Produce a word-for-word copy of the data below.

DATA IN THIS EXERCISE START

(** * SILGen: lowering of type-checked ASTs to SIL (lib/SIL/SILGen/SILGen.cpp)

    A shallow embedding of the module-level driver of SIL generation:
    the function cache ([getFunction], [hasFunction]), linkage
    ([getConstantLinkage]), the pre/post emission protocol, the emission
    routines for functions, constructors, closures, destructors, default
    argument generators, curry thunks and ObjC thunks, the top-level
    pattern-binding visitor, the bridging-function resolver, the
    fall-off-the-end logic of [SILGenFunction]'s destructor and the entry
    point [constructSIL].

    Pointers to AST nodes are node identifiers, pointers to SIL functions
    are indices into the module's function list, and the driver runs in a
    state monad over [SILGenModule] whose failures are the two ways the
    C++ code leaves the session: a failed [assert] and [exit(1)]. *)

From stdpp Require Import base option list gmap strings.
From Stdlib Require Import NArith Lia.

Local Open Scope string_scope.
Local Open Scope list_scope.

(** ** The AST, as far as the driver inspects it *)

Module AST.

(** An AST node is identified by its address. *)
Definition NodeId := N.

(** [DeclContext]: the driver walks the parent chain up to the module
    context and asks each context whether it is local or a type. *)
Inductive DeclContext : Type :=
| ModuleContext (isClangModule : bool)
| NestedContext (isLocal isType : bool) (parent : DeclContext).

Definition isModuleContext (dc : DeclContext) : bool :=
  match dc with ModuleContext _ => true | NestedContext _ _ _ => false end.

Definition isLocalContext (dc : DeclContext) : bool :=
  match dc with ModuleContext _ => false | NestedContext l _ _ => l end.

Definition isTypeContext (dc : DeclContext) : bool :=
  match dc with ModuleContext _ => false | NestedContext _ t _ => t end.

(** An expression: its address and whether its type is the empty tuple. *)
Record Expr : Type := mkExpr { exprId : NodeId; exprTypeIsVoid : bool }.

(** Patterns.  A tuple pattern's element carries its sub-pattern and an
    optional default initializer. *)
Inductive Pattern : Type :=
| TuplePattern (fields : list TuplePatternElt)
| ParenPattern (sub : Pattern)
| TypedPattern (sub : Pattern)
| NamedPattern (name : string)
| AnyPattern
with TuplePatternElt : Type :=
| mkTuplePatternElt (eltPattern : Pattern) (eltInit : option Expr).

Definition getInit (elt : TuplePatternElt) : option Expr :=
  match elt with mkTuplePatternElt _ init => init end.

(** Modelled from the spec: [Pattern::getSemanticsProvidingPattern] is
    not in src/; it strips the parentheses and type annotations that
    wrap a pattern, so that the index "descends into tuple
    sub-patterns" of a parenthesised or typed parameter list too. *)
Fixpoint getSemanticsProvidingPattern (p : Pattern) : Pattern :=
  match p with
  | ParenPattern sub => getSemanticsProvidingPattern sub
  | TypedPattern sub => getSemanticsProvidingPattern sub
  | _ => p
  end.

DATA IN THIS EXERCISE END

§ RESPONSE AREA
(** * SILGen: lowering of type-checked ASTs to SIL (lib/SIL/SILGen/SILGen.cpp)

    A shallow embedding of the module-level driver of SIL generation:
    the function cache ([getFunction], [hasFunction]), linkage
    ([getConstantLinkage]), the pre/post emission protocol, the emission
    routines for functions, constructors, closures, destructors, default
    argument generators, curry thunks and ObjC thunks, the top-level
    pattern-binding visitor, the bridging-function resolver, the
    fall-off-the-end logic of [SILGenFunction]'s destructor and the entry
    point [constructSIL].

    Pointers to AST nodes are node identifiers, pointers to SIL functions
    are indices into the module's function list, and the driver runs in a
    state monad over [SILGenModule] whose failures are the two ways the
    C++ code leaves the session: a failed [assert] and [exit(1)]. *)

From stdpp Require Import base option list gmap strings.
From Stdlib Require Import NArith Lia.

Local Open Scope string_scope.
Local Open Scope list_scope.

(** ** The AST, as far as the driver inspects it *)

Module AST.

(** An AST node is identified by its address. *)
Definition NodeId := N.

(** [DeclContext]: the driver walks the parent chain up to the module
    context and asks each context whether it is local or a type. *)
Inductive DeclContext : Type :=
| ModuleContext (isClangModule : bool)
| NestedContext (isLocal isType : bool) (parent : DeclContext).

Definition isModuleContext (dc : DeclContext) : bool :=
  match dc with ModuleContext _ => true | NestedContext _ _ _ => false end.

Definition isLocalContext (dc : DeclContext) : bool :=
  match dc with ModuleContext _ => false | NestedContext l _ _ => l end.

Definition isTypeContext (dc : DeclContext) : bool :=
  match dc with ModuleContext _ => false | NestedContext _ t _ => t end.

(** An expression: its address and whether its type is the empty tuple. *)
Record Expr : Type := mkExpr { exprId : NodeId; exprTypeIsVoid : bool }.

(** Patterns.  A tuple pattern's element carries its sub-pattern and an
    optional default initializer. *)
Inductive Pattern : Type :=
| TuplePattern (fields : list TuplePatternElt)
| ParenPattern (sub : Pattern)
| TypedPattern (sub : Pattern)
| NamedPattern (name : string)
| AnyPattern
with TuplePatternElt : Type :=
| mkTuplePatternElt (eltPattern : Pattern) (eltInit : option Expr).

Definition getInit (elt : TuplePatternElt) : option Expr :=
  match elt with mkTuplePatternElt _ init => init end.

(** Modelled from the spec: [Pattern::getSemanticsProvidingPattern] is
    not in src/; it strips the parentheses and type annotations that
    wrap a pattern, so that the index "descends into tuple
    sub-patterns" of a parenthesised or typed parameter list too. *)
Fixpoint getSemanticsProvidingPattern (p : Pattern) : Pattern :=
  match p with
  | ParenPattern sub => getSemanticsProvidingPattern sub
  | TypedPattern sub => getSemanticsProvidingPattern sub
  | _ => p
  end.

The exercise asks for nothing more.